Answer:
Your answers should be a = 135 adult tickets and s = 186 student tickets.
Explanation:
1. Solving for variable s by manipulating variable a:
a + s = 321
a = 321 - s (subtract s to the other side to get a by itself)
$3.50(321-s) + $2.50s = $937.50 (substitution from step 2)
$1123.50 - $3.50s + $2.50s = $937.50 (distributive property)
$1123.50 - $1.50s = $937.50 (combine like terms)
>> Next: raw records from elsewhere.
(** X13: after a real run (no dry run) that ends normally, every file the
    finders yielded has an entry at its destination path in the destination
    storage. *)
Theorem X13_discovered_exist env options self d :
  dry_run options = false →
  fst (handle_noargs env options self) = Return tt →
  is_discovered env options d →
  storage_exists
    (destination_storage (snd (handle_noargs env options self))) d = true.
Proof.
  intros Hdry Ho Hd.
  pose proof (handle_noargs_discovered_recorded env options self) as H1.
  pose proof (handle_noargs_recorded_exist env options self Hdry) as H2.
  unfold wp in H1, H2. destruct (H2 Ho) as [_ Hall].
  apply bool_decide_eq_true_2, Hall. by apply H1.
Qed.

Lemma X13_discovered_exist_witness :
  storage_exists
    (destination_storage
       (snd (handle_noargs two_finders (quiet false false)
               (init (local_storage ∅))))) "a.css" = true.
Proof.
  apply (X13_discovered_exist two_finders (quiet false false)
           (init (local_storage ∅)) "a.css" eq_refl).
  { by vm_compute. }
  exists (one_finder [newer_css]), "a.css", None, (plain_source 5 "one").
  split; [by left|]. split; [by left|done].
Defined.

Lemma handle_noargs_others_untouched env options self :
  wp (handle_noargs env options)
    (λ _ self', others_untouched env options (destination_storage self)
                  self') self.
Proof.
  set (I := others_untouched env options (destination_storage self)).
  assert (Hloop : ∀ c, I c →
            wp (for_each (get_finders env) (λ finder,
                  for_each (finder_list finder (collected_patterns options))
                    (copy_each options)))
              (λ o c', match o with Return _ => I c' | Raise _ => I c' end)
              c).
  { intros c Hc. apply (wp_for_each I (λ _, I)); [done|].
    intros finder c1 Hfinder Hc1.
    apply (wp_for_each I (λ _, I)); [done|].
    intros [[source prefix] ss] c2 Hf Hc2.
    unfold copy_each. apply wp_bind.
    eapply wp_conseq; [apply copy_file_frame|].
    intros o c3 (Hl & Hm & Hn & Hfr & _).
    assert (I c3).
    { destruct Hc2 as (Hl2 & Hm2 & Hn2 & Hfr2).
      repeat split; try congruence.
      intros name Hname. rewrite Hfr; [by apply Hfr2|].
      intros ->. apply Hname. by exists finder, source, prefix, ss. }
    by destruct o. }
  unfold handle_noargs. fold (collected_patterns options).
  do 2 wp_step.
  assert (I (mkCommand (destination_storage self) (destination_local self)
               ∅ ∅ ∅ (verbosity options) (dry_run options) (_symlink self)
               (stdout self))) as H0 by done.
  revert H0. generalize (mkCommand (destination_storage self)
    (destination_local self) ∅ ∅ ∅ (verbosity options) (dry_run options)
    (_symlink self) (stdout self)).
  intros c Hc. wp_run; try done.
  all: eapply wp_conseq; [by apply Hloop|].
  all: intros [[]|e] c' Hc'; [|done]; wp_run; done.
Qed.

(** X16: a run, however it ends, leaves alone every name of the
    destination storage that no discovered file resolves to: nothing is
    cleaned up, and what the storage can do does not change. *)
Theorem X16_other_names_untouched env options self name :
  ¬ is_discovered env options name →
  let st' := destination_storage (snd (handle_noargs env options self)) in
  files st' !! name = files (destination_storage self) !! name ∧
  location st' = location (destination_storage self) ∧
  has_modified_time st' = has_modified_time (destination_storage self).
Proof.
  intros Hname st'.
  destruct (handle_noargs_others_untouched env options self)
    as (Hl & Hm & _ & Hf).
  split; [by apply Hf|]. by split.
Qed.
-$1.00s = -$186 (subtraction property of equality)
s = 186 student tickets.
2. Solving for variable a by manipulating variable s:
a + s = 321
s = 321 - a
$3.50a + $2.50(321-a) = $937.50
$3.50a + $802.50 - $2.50 a = $937.50
$1.00a = $135
a = 135 adult tickets.
If you plug both numbers into the original equations, they should come out to be true equations. 135 + 186 = 321 and $472.5 + $465 = $937.5, so these two numbers are your answers for a and s accordingly.
Using the elimination method, we need to eliminate one of the variables by a process of subtraction or addition depending on the case. We can use multiplication or division before eliminating in order to eliminate.
a + s = 321
3.50a + 3.50s = 1123.50 (multiply entire equation by 3.50 in order to eliminate variable a by subtraction)
Now, we can use elimination:
3.50a + 3.50s = 1123.50
3.50a + 2.50s = 937.50
0a + 1s = 186, or s = 186 student tickets.
The same process can be used to solve for variable a. Your answers should be a = 135 adult tickets and s = 186 student tickets.